Alas, I never turned into a bird in middle school—although it really would have come in handy during class presentations I hadn’t prepared for.

But luckily (or, perhaps, unluckily) for the students who populate “The Evolution of Wings,” avian metamorphosis is an epidemic in their town, for reasons no one quite knows. The two facts we learn about this strange plague: it only affects children and adolescents, and our narrator somehow escapes it.

There is a Chinese idiom, 精衛填海, which directly translates to “Jingwei tries to fill the sea.” It’s derived from the legend of a young girl who drowns in the Eastern Sea and  transforms into a bird.
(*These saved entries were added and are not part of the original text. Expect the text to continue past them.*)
(* ===== verification/C2Sysfs.v ===== *)
(** * C2 port: the sysfs methods (test_c2port/core.c, lines 303-545, 606-627, 720-739, 835-854)

    The handlers of the class attributes, with their guards and the device
    mutex, over the state of one device: [struct c2port_device] and the wire.
    The strings of the attributes are stdpp strings; a text buffer a handler
    leaves alone is returned unchanged. *)

From Stdlib Require Import ZArith Ascii.
From stdpp Require Import base list strings pretty.
From S2P Require Import Prelude KernelText C2Wire C2Proto C2Flash.

(** ** The device *)
Record c2port_device := mkDev {
  c2_name : list ascii;         (** [char name[C2PORT_NAME_LEN]] *)
  c2_access : Z;
  c2_flash_access : Z;
  c2_mutex : bool;              (** held *)
  c2_ops : c2port_geometry;
}.

Definition set_access (v : Z) (d : c2port_device) : c2port_device :=
  mkDev (c2_name d) v (c2_flash_access d) (c2_mutex d) (c2_ops d).
Definition set_flash_access (v : Z) (d : c2port_device) : c2port_device :=
  mkDev (c2_name d) (c2_access d) v (c2_mutex d) (c2_ops d).
Definition set_mutex (b : bool) (d : c2port_device) : c2port_device :=
  mkDev (c2_name d) (c2_access d) (c2_flash_access d) b (c2_ops d).

(** [!!status] *)
Definition bool_of (status : Z) : Z := if truthy status then 1 else 0.

Section Sysfs.
Context {W : Type} `{!C2PortOps W} `{!Kernel W}.
Abbreviation MD := (M (c2port_device * W)).

Definition the_dev : MD c2port_device := fun s => (fst s, s).
Definition upd (f : c2port_device -> c2port_device) : MD unit := modify (fun '(d, w) => (f d, w)).
Definition wire {A} (m : M W A) : MD A :=
  fun '(d, w) => let '(a, w') := m w in (a, (d, w')).

Definition mutex_lock : MD unit := upd (set_mutex true).
Definition mutex_unlock : MD unit := upd (set_mutex false).

(** [mutex_lock(&c2dev->mutex); ret = m; mutex_unlock(&c2dev->mutex);] *)
Definition locked {A} (m : MD A) : MD A :=
  mutex_lock ;; a <- m ;; mutex_unlock ;; ret a.

(** *** Read-only attributes: the return value and the text *)
Fixpoint c_string (l : list ascii) : option string :=
  match l with
  | [] => None
  | c :: l => if (nat_of_ascii c =? 0)%nat then Some EmptyString
              else String c <$> c_string l
  end.

(** [None]: the array has no terminator and [%s] reads past it. *)
Definition c2port_show_name (d : c2port_device) : option (Z * string) :=
  s ← c_string (c2_name d); Some (text_len (s +:+ newline), s +:+ newline).

Definition c2port_show_flash_blocks_num (d : c2port_device) : Z * string :=
  show_int (blocks_num (c2_ops d)).
Definition c2port_show_flash_block_size (d : c2port_device) : Z * string :=
  show_int (block_size (c2_ops d)).
Definition c2port_show_flash_size (d : c2port_device) : Z * string :=
  show_int (s32 (blocks_num (c2_ops d) * block_size (c2_ops d))).
Definition access_show (d : c2port_device) : Z * string := show_int (c2_access d).
Definition c2port_show_flash_access (d : c2port_device) : Z * string :=
  show_int (c2_flash_access d).

(** *** Access and reset *)
Definition access_store_body (status : Z) : MD unit :=
  upd (set_access (bool_of status)) ;;
  d <- the_dev ;;
  (if truthy (c2_access d) then wire (c2ck_set 1) else ret tt) ;;
  wire (access (c2_access d)) ;;
  (if truthy (c2_access d) then wire (c2d_dir 1) else ret tt).

Definition access_store (buf : string) (count : Z) : MD Z :=
  match sscanf_d buf with
  | None => ret (- EINVAL)
  | Some status => locked (access_store_body status) ;; ret count
  end.

Definition store_reset_body : MD unit :=
  wire c2port_reset ;; upd (set_flash_access 0).

Definition c2port_store_reset (count : Z) : MD Z :=
  d <- the_dev ;;
  if negb (truthy (c2_access d)) then ret (- EBUSY)
  else (locked store_reset_body ;; ret count).

(** *** Identification registers *)
Definition show_id (reg : Z) (buf : string) : MD (Z * string) :=
  let! (r, data) := wire (show_reg reg) in
  if r <? 0 then ret (r, buf) else ret (show_int data).
Definition __c2port_show_dev_id : string -> MD (Z * string) := show_id C2PORT_DEVICEID.
Definition __c2port_show_rev_id : string -> MD (Z * string) := show_id C2PORT_REVID.

Definition c2port_show_dev_id (buf : string) : MD (Z * string) :=
  d <- the_dev ;;
  if negb (truthy (c2_access d)) then ret (- EBUSY, buf)
  else locked (__c2port_show_dev_id buf).

Definition c2port_show_rev_id (buf : string) : MD (Z * string) :=
  d <- the_dev ;;
  if negb (truthy (c2_access d)) then ret (- EBUSY, buf)
  else locked (__c2port_show_rev_id buf).

(** *** Flash access *)
Definition __c2port_store_flash_access (status : Z) : MD Z :=
  d <- the_dev ;;
  if negb (truthy (c2_access d)) then ret (- EBUSY)
  else
    (upd (set_flash_access (bool_of status)) ;;
     d <- the_dev ;;
     if c2_flash_access d =? 0 then ret 0
     else wire flash_keycodes).

Definition c2port_store_flash_access (buf : string) (count : Z) : MD Z :=
  match sscanf_d buf with
  | None => ret (- EINVAL)
  | Some status =>
      r <- locked (__c2port_store_flash_access status) ;;
      if r <? 0 then ret r else ret count
  end.

(** [!c2dev->access || !c2dev->flash_access] *)
Definition no_flash (d : c2port_device) : bool :=
  negb (truthy (c2_access d)) || negb (truthy (c2_flash_access d)).

Definition c2port_store_flash_erase (count : Z) : MD Z :=
  d <- the_dev ;;
  if no_flash d then ret (- EBUSY)
  else
    (r <- locked (wire __c2port_write_flash_erase) ;;
     if r <? 0 then ret r else ret count).

Definition c2port_read_flash_data (buffer : list Z) (offset count : Z) : MD (Z * list Z) :=
  d <- the_dev ;;
  if no_flash d then ret (- EBUSY, buffer)
  else locked (wire (__c2port_read_flash_data (c2_ops d) buffer offset count)).

Definition c2port_write_flash_data (buffer : list Z) (offset count : Z) : MD Z :=
  d <- the_dev ;;
  if no_flash d then ret (- EBUSY)
  else locked (wire (__c2port_write_flash_data (c2_ops d) buffer offset count)).

(** ** Requests

    A request is one call of a sysfs method that can touch the device;
    [handle] is the method.  (The results that carry text or data are
    reduced to the return value.) *)
Inductive request :=
| ReqAccess (buf : string) (count : Z)
| ReqReset (count : Z)
| ReqDevId (buf : string)
| ReqRevId (buf : string)
| ReqFlashAccess (buf : string) (count : Z)
| ReqErase (count : Z)
| ReqRead (buffer : list Z) (offset count : Z)
| ReqWrite (buffer : list Z) (offset count : Z).

Definition result_of {A} (m : MD (Z * A)) : MD Z := let! (r, _) := m in ret r.

Definition handle (q : request) : MD Z :=
  match q with
  | ReqAccess buf count => access_store buf count
  | ReqReset count => c2port_store_reset count
  | ReqDevId buf => result_of (c2port_show_dev_id buf)
  | ReqRevId buf => result_of (c2port_show_rev_id buf)
  | ReqFlashAccess buf count => c2port_store_flash_access buf count
  | ReqErase count => c2port_store_flash_erase count
  | ReqRead b o c => result_of (c2port_read_flash_data b o c)
  | ReqWrite b o c => c2port_write_flash_data b o c
  end.

Fixpoint handle_all (qs : list request) (s : c2port_device * W) : c2port_device * W :=
  match qs with
  | [] => s
  | q :: qs => handle_all qs (snd (handle q s))
  end.
End Sysfs.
Afterwards, she spends endless days flying between mountain and water, dropping pebbles and twigs from the Western Mountains into the Eastern Sea in an attempt to fill it in, so that others will not suffer her fate. The loss of innocence symbolized through her metamorphosis into a bird inspired the basis of “The Evolution of Wings.”

I first drafted this short story at age eighteen, in between semesters of my first year in college. I didn’t feel anywhere close to an adult, yet I also wasn’t allowed to be a child anymore. I was waiting for this fabled metamorphosis that one is supposed to undergo in college, but it still hadn’t arrived—or maybe it had, in fact, struck, and I simply didn’t know. In high school, I had gravitated towards smooth quiet—the motion of mathematics, earbuds instead of conversation—and college was supposed to be wildness, brilliant gold, the quickness of names exchanged in a single breath. Yet somehow I was still the same, tethered to the past, while it seemed everyone else around me was becoming themselves.

So came “The Evolution of Wings”, a piece about endless change, about watching everyone else soar off into some distant horizon while you remain flightless. Aside from “Dissonance” (which was written in high school but revised immensely in 2018), it’s the oldest story in the collection. Cranesong’s themes are rooted in this story: the immense sacrifice diaspora requires; how trauma is inherited and inherited and inherited; the difficulties of growing into yourself.